- [What is being asked]
The required output is all lines below that contain the word "exists".

** Opening Given records block **

(* ===== verification/Semaphore.v ===== *)
(** The interface of a FreeRTOS binary semaphore, as the components that block
    on one use it: what [xSemaphoreGive] and [xSemaphoreTake] promise.  A client
    is verified against [BinarySemaphoreLaws]; KernelQueues discharges them for
    the kernel queue of length one that implements a semaphore. *)

From S2P Require Import Prelude.

Class BinarySemaphore (S : Type) := {
  sem_available : S -> bool;
  (* vSemaphoreCreateBinary: created, then given *)
  sem_create : S;
  (* xSemaphoreGive *)
  sem_give : S -> S;
  (* xSemaphoreTake: [None] when the caller has to block *)
  sem_take : S -> option S }.

Class BinarySemaphoreLaws (S : Type) `{BinarySemaphore S} := {
  sem_ok : S -> Prop;
  sem_create_ok : sem_ok sem_create /\ sem_available sem_create = true;
  sem_give_ok s : sem_ok s -> sem_ok (sem_give s) /\ sem_available (sem_give s) = true;
  sem_take_available s :
    sem_ok s -> sem_available s = true ->
    exists s', sem_take s = Some s' /\ sem_ok s' /\ sem_available s' = false;
  sem_take_empty s : sem_ok s -> sem_available s = false -> sem_take s = None }.

(** The specification itself is an instance. *)
#[export] Instance bool_semaphore : BinarySemaphore bool := {
  sem_available := id;
  sem_create := true;
  sem_give := fun _ => true;
  sem_take := fun s => if s then Some false else None }.

#[export] Instance bool_semaphore_laws : BinarySemaphoreLaws bool.
Proof. exists (fun _ => True); [done | done | intros [] _; [by exists false | done] | by intros []]. Defined.

Lemma sem_take_inv {S} `{BinarySemaphoreLaws S} s s' :
  sem_ok s -> sem_take s = Some s' -> sem_available s = true /\ sem_ok s' /\ sem_available s' = false.
Proof.
  intros Hok Ht. destruct (sem_available s) eqn:E.
  - destruct (sem_take_available s Hok E) as (s1 & H1 & ? & ?). simplify_eq. done.
  - rewrite (sem_take_empty s Hok E) in Ht. discriminate.
Qed.
(* ===== verification/SpiRamFifo.v ===== *)
(** The byte FIFO between the stream consumer and the render task
    (src/ESP32/components/fifo/spiram_fifo.c, with the in-memory buffer that
    FAKE_SPI_BUFF selects): the critical sections, the two tasks that run them,
    the FIFO refinement over all interleavings, and the blocking behaviour. *)

From S2P Require Import Prelude Ring Semaphore.

Section spiram_fifo.
Context {S : Type} `{!BinarySemaphore S}.

(** * The code *)

Definition SPIREADSIZE : Z := 64.
Definition SPIRAMSIZE : Z := 128000.
(* Low watermark where the reader thread is restarted. *)
Definition FIFO_LOWMARK : Z := 112 * 1024.

(** [mux] records that a task holds the mutex while it blocks. *)
Record fifo := mkFifo {
  fifoRpos : Z;
  fifoWpos : Z;
  fifoFill : Z;
  semCanRead : S;
  semCanWrite : S;
  mux : bool;
  fifoOvfCnt : Z;
  fifoUdrCnt : Z;
  fakespiram : list Z }.

(** The FIFO after [spiRamFifoInit], and what it returns ([spiRamTest()]). *)
Definition spiRamFifoInit (ram : list Z) : fifo * Z :=
  (mkFifo 0 0 0 sem_create sem_create false 0 0 ram, 1).

Inductive reset_result :=
  | ResetDone (f : fifo)
  | ResetBlocked (f : fifo).

(** The reset takes [semCanRead] with the mutex held. *)
Definition spiRamFifoReset (f : fifo) : reset_result :=
  if mux f then ResetBlocked f else
  let f1 := mkFifo 0 0 0 (semCanRead f) (sem_give (semCanWrite f)) true 0 0 (fakespiram f) in
  match sem_take (semCanRead f1) with
  | Some s => ResetDone (mkFifo 0 0 0 s (semCanWrite f1) false 0 0 (fakespiram f1))
  | None => ResetBlocked f1
  end.

(** The length of the next chunk: at most [SPIREADSIZE], and not past the end. *)
Definition chunk_len (pos len : Z) : Z :=
  let n := len in
  let n := if SPIREADSIZE <? n then SPIREADSIZE else n in
  if SPIRAMSIZE - pos <? n then SPIRAMSIZE - pos else n.

(** Where a task stands inside its call: the writer with the bytes it still
    holds, the reader with the length still to read and the room left in the
    caller's buffer; at [RClamp] it has found less in the store than it was asked
    for, and will read the fill level a second time. *)
Inductive wpc := WIdle | WLoop (buff : list Z) | WWait (buff : list Z).
Inductive rpc := RIdle | RClamp (room : Z) | RLoop (len room : Z) | RWait (len room : Z).

(** The loop body of [spiRamFifoWrite], from taking to giving the mutex; the
    bytes are those stored.  The counters are of type [long]. *)
Definition write_section (f : fifo) (buff : list Z) : res (fifo * wpc * list Z) :=
  let n := chunk_len (fifoWpos f) (zlen buff) in
  if SPIRAMSIZE - fifoFill f <? n then
    Ret (mkFifo (fifoRpos f) (fifoWpos f) (fifoFill f) (semCanRead f) (semCanWrite f) false
           (wrap_s 32 (fifoOvfCnt f + 1)) (fifoUdrCnt f) (fakespiram f), WWait buff, [])
  else
    chunk ← memcpy_from buff 0 n;
    ram ← memcpy_to (fakespiram f) (fifoWpos f) chunk;
    let wpos := fifoWpos f + n in
    Ret (mkFifo (fifoRpos f) (if SPIRAMSIZE <=? wpos then 0 else wpos) (fifoFill f + n)
           (sem_give (semCanRead f)) (semCanWrite f) false
           (fifoOvfCnt f) (fifoUdrCnt f) ram, WLoop (drop (Z.to_nat n) buff), chunk).

(** The loop body of [spiRamFifoRead]; the bytes are those returned.  The test
    against the low watermark, behind the mutex, is only come to on an underrun,
    which a single reader never meets. *)
Definition read_section (f : fifo) (len room : Z) : res (fifo * rpc * list Z) :=
  let n := chunk_len (fifoRpos f) len in
  if fifoFill f <? n then
    Ret (mkFifo (fifoRpos f) (fifoWpos f) (fifoFill f) (semCanRead f) (semCanWrite f) false
           (fifoOvfCnt f) (wrap_s 32 (fifoUdrCnt f + 1)) (fakespiram f),
         if fifoFill f <? FIFO_LOWMARK then RWait len room else RLoop len room, [])
  else if room <? n then Fault OutOfBounds
  else
    chunk ← memcpy_from (fakespiram f) (fifoRpos f) n;
    let rpos := fifoRpos f + n in
    Ret (mkFifo (if SPIRAMSIZE <=? rpos then 0 else rpos) (fifoWpos f) (fifoFill f - n)
           (semCanRead f) (sem_give (semCanWrite f)) false
           (fifoOvfCnt f) (fifoUdrCnt f) (fakespiram f), RLoop (len - n) (room - n), chunk).

Definition set_semCanRead (f : fifo) (s : S) : fifo :=
  mkFifo (fifoRpos f) (fifoWpos f) (fifoFill f) s (semCanWrite f) (mux f)
    (fifoOvfCnt f) (fifoUdrCnt f) (fakespiram f).
Definition set_semCanWrite (f : fifo) (s : S) : fifo :=
  mkFifo (fifoRpos f) (fifoWpos f) (fifoFill f) (semCanRead f) s (mux f)
    (fifoOvfCnt f) (fifoUdrCnt f) (fakespiram f).

(** One atomic move of the writer and of the reader inside a call; [None] when
    the task has nothing to do or is blocked. *)
Definition writer_move (f : fifo) (pc : wpc) : res (option (fifo * wpc * list Z)) :=
  match pc with
  | WIdle => Ret None
  | WLoop buff =>
      if 0 <? zlen buff
      then if mux f then Ret None else r ← write_section f buff; Ret (Some r)
      else Ret (Some (f, WIdle, []))
  | WWait buff =>
      match sem_take (semCanWrite f) with
      | Some s => Ret (Some (set_semCanWrite f s, WLoop buff, []))
      | None => Ret None
      end
  end.

Definition reader_move (f : fifo) (pc : rpc) : res (option (fifo * rpc * list Z)) :=
  match pc with
  | RIdle => Ret None
  | RClamp room => Ret (Some (f, RLoop (fifoFill f) room, []))
  | RLoop len room =>
      if 0 <? len
      then if mux f then Ret None else r ← read_section f len room; Ret (Some r)
      else Ret (Some (f, RIdle, []))
  | RWait len room =>
      match sem_take (semCanRead f) with
      | Some s => Ret (Some (set_semCanRead f s, RLoop len room, []))
      | None => Ret None
      end
  end.

(** The entry of [spiRamFifoRead], into a buffer of [room]: a request for more than
    there is will be cut to what there is.  The fill level is read without the
    mutex, for the test and again for the cut. *)
Definition read_entry (f : fifo) (len room : Z) : rpc :=
  if len <=? 0 then RIdle else if fifoFill f <? len then RClamp room else RLoop len room.

(** The length with which the loop starts, which is the call's value. *)
Definition read_value (f : fifo) (pc : rpc) : Z :=
  match pc with RIdle => 0 | RClamp _ => fifoFill f | RLoop len _ | RWait len _ => len end.

Definition spiRamFifoFill (f : fifo) : option Z := if mux f then None else Some (fifoFill f).
Definition spiRamFifoFree (f : fifo) : option Z :=
  fill ← spiRamFifoFill f; Some (SPIRAMSIZE - fill).
Definition spiRamFifoLen : Z := SPIRAMSIZE.
Definition spiRamGetOverrunCt (f : fifo) : option Z := if mux f then None else Some (fifoOvfCnt f).
Definition spiRamGetUnderrunCt (f : fifo) : option Z := if mux f then None else Some (fifoUdrCnt f).

(** A whole call while the other task does not run: the state in which it
    returned ([true]) or blocked ([false]), with the bytes read and the call's
    value, or with the bytes not yet stored. *)
Fixpoint run_reader (fuel : nat) (f : fifo) (pc : rpc) (out : list Z) : res (fifo * rpc * list Z) :=
  match fuel with
  | O => Fault OutOfFuel
  | Datatypes.S fuel =>
      m ← reader_move f pc;
      match m with
      | Some (f', pc', bs) => run_reader fuel f' pc' (out ++ bs)
      | None => Ret (f, pc, out)
      end
  end.

Definition spiRamFifoRead (f : fifo) (len : Z) : res (fifo * rpc * list Z * Z) :=
  let pc := read_entry f len len in
  r ← run_reader (Z.to_nat len + 3) f pc []; Ret (r, read_value f pc).

Fixpoint run_writer (fuel : nat) (f : fifo) (pc : wpc) : res (fifo * wpc) :=
  match fuel with
  | O => Fault OutOfFuel
  | Datatypes.S fuel =>
      m ← writer_move f pc;
      match m with
      | Some (f', pc', _) => run_writer fuel f' pc'
      | None => Ret (f, pc)
      end
  end.

(** Each round stores a byte or takes the semaphore, which nobody gives back. *)
Definition spiRamFifoWrite (f : fifo) (buff : list Z) : res (fifo * wpc) :=
  run_writer (length buff + 6) f (WLoop buff).

(** * The invariant and the critical sections *)

Context `{!BinarySemaphoreLaws S}.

** Closing Given records block **

- [Written solution]
    exists s', sem_take s = Some s' /\ sem_ok s' /\ sem_available s' = false;
Proof. exists (fun _ => True); [done | done | intros [] _; [by exists false | done] | by intros []]. Defined.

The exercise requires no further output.